(Stored data entries)

:::::

(* ===== verification/Fetcher.v ===== *)
(** * internal/replication/replication.go: the life of a fetcher

    A fetcher follows one partition: it resolves the leader, opens a session on a
    connection and replicates in rounds until it is stopped, leadership moves or
    something fails; then it backs off and resolves again.  [session] and [run] are
    those two loops on any [Backend].  What the fetcher cannot control is an
    argument: each round's [roundIn] says whether it was stopped, what the
    resolvers answered, whether the request was written, what bytes arrived for
    it and what the file calls of the appends did. *)

From S2P Require Import Prelude Record Kbytes Segment Log Protocol Replication Wal Fsm ObjectIndex Objects Uploads Backend.

Section Follower.
Context {E B : Type} `{Backend E B}.

(** The callback of [record.Iterate] in a session. *)
Definition applyBatchOn (e : list byte -> E) (st : B * option error) (batch : list byte) : go ((B * option error) * option error) :=
  let '(log, applyErr) := st in
  match bAppendReplica (e batch) batch log with
  | (log', (_, Some er)) => Ret ((log', Some er), Some er)
  | (log', (_, None)) => Ret ((log', applyErr), None)
  end.

(** What a session does with one response; [false]: it ends. *)
Definition applyResponseOn (e : list byte -> E) (res : fetchPartitionResult) (log : B) : go (B * bool) :=
  if negb (r_errorCode res =? CodeNone) then Ret (log, false)
  else
    let records := default [] (r_records res) in
    if 0 <? zlen records then
      it ← Iterate records (applyBatchOn e) (log, None);
      let '((log', applyErr), _, _) := it in
      match applyErr with
      | Some _ => Ret (log', false)
      | None => Ret (bSetHighWatermark (r_hwm res) log', true)
      end
    else Ret (bSetHighWatermark (r_hwm res) log, true).

(** One round as the world answers it.  [rd_reply]: the bytes that arrive for a
    request before the connection ends or the deadline passes. *)
Record roundIn := mkRound {
  rd_stopped : bool; rd_leader : option (Z * string); rd_log : bool; rd_write : bool;
  rd_reply : list byte -> list byte; rd_io : list byte -> E }.

(** The loop of [session] on the bytes [buf] that have arrived and are not read.
    The answer: the log, and whether the session has ended ([false]: it is still
    open when [rs] runs out). *)
Fixpoint session_loop (self : Z) (topic : string) (p : Z) (addr : string) (rs : list roundIn) (corr : Z) (buf : list byte) (log : B)
    : go (B * bool) :=
  match rs with
  | [] => Ret (log, false)
  | r :: rs =>
    if rd_stopped r then Ret (log, true)
    else if negb (keepSession self addr (rd_leader r)) then Ret (log, true)
    else if negb (rd_log r) then Ret (log, true)
    else
      let corr := int32 (corr + 1) in
      let req := encodeFetch self topic p (bLatestOffset log) corr in
      if negb (rd_write r) then Ret (log, true)
      else
        match readFetchResponse (buf ++ rd_reply r req) with
        | (inr _, _) => Ret (log, true)
        | (inl res, buf) =>
          x ← applyResponseOn (rd_io r) res log;
          match x with
          | (log', true) => session_loop self topic p addr rs corr buf log'
          | (log', false) => Ret (log', true)
          end
        end
  end.

Definition session (self : Z) (topic : string) (p : Z) (addr : string) (dial : bool) (rs : list roundIn) (log : B) : go (B * bool) :=
  if dial then session_loop self topic p addr rs 0 [] log else Ret (log, true).

(** One pass of [run]: whether the fetcher was stopped, the leader, the session and
    whether it was stopped while backing off. *)
Record turnIn := mkTurn {
  tn_stopped : bool; tn_leader : option (Z * string); tn_dial : bool; tn_rounds : list roundIn; tn_sleep : bool }.

Definition attempt (self : Z) (topic : string) (p : Z) (t : turnIn) (log : B) : go (B * bool) :=
  match tn_leader t with
  | Some (nodeID, addr) => if nodeID =? self then Ret (log, true) else session self topic p addr (tn_dial t) (tn_rounds t) log
  | None => Ret (log, true)
  end.

Fixpoint run (self : Z) (topic : string) (p : Z) (ts : list turnIn) (log : B) : go (B * bool) :=
  match ts with
  | [] => Ret (log, false)
  | t :: ts =>
    if tn_stopped t then Ret (log, true)
    else
      x ← attempt self topic p t log;
      let '(log', ended) := x in
      if negb ended then Ret (log', false)
      else if tn_sleep t then Ret (log', true) else run self topic p ts log'
  end.

End Follower.
Arguments roundIn : clear implicits.
Arguments turnIn : clear implicits.

(** On the file log this is the session step of [Replication]. *)
Lemma applyResponseOn_file e res l : applyResponseOn e res l = applyResponse e res l.
Proof. reflexivity. Qed.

:::::

Taking the lines above, repeat exactly those from the line that contains "if rd_stopped r then Ret (log, true)" through the line that contains "let req := encodeFetch", and both of those lines as well. Include nothing else.

Solution:
    if rd_stopped r then Ret (log, true)
    else if negb (keepSession self addr (rd_leader r)) then Ret (log, true)
    else if negb (rd_log r) then Ret (log, true)
    else
      let corr := int32 (corr + 1) in
      let req := encodeFetch self topic p (bLatestOffset log) corr in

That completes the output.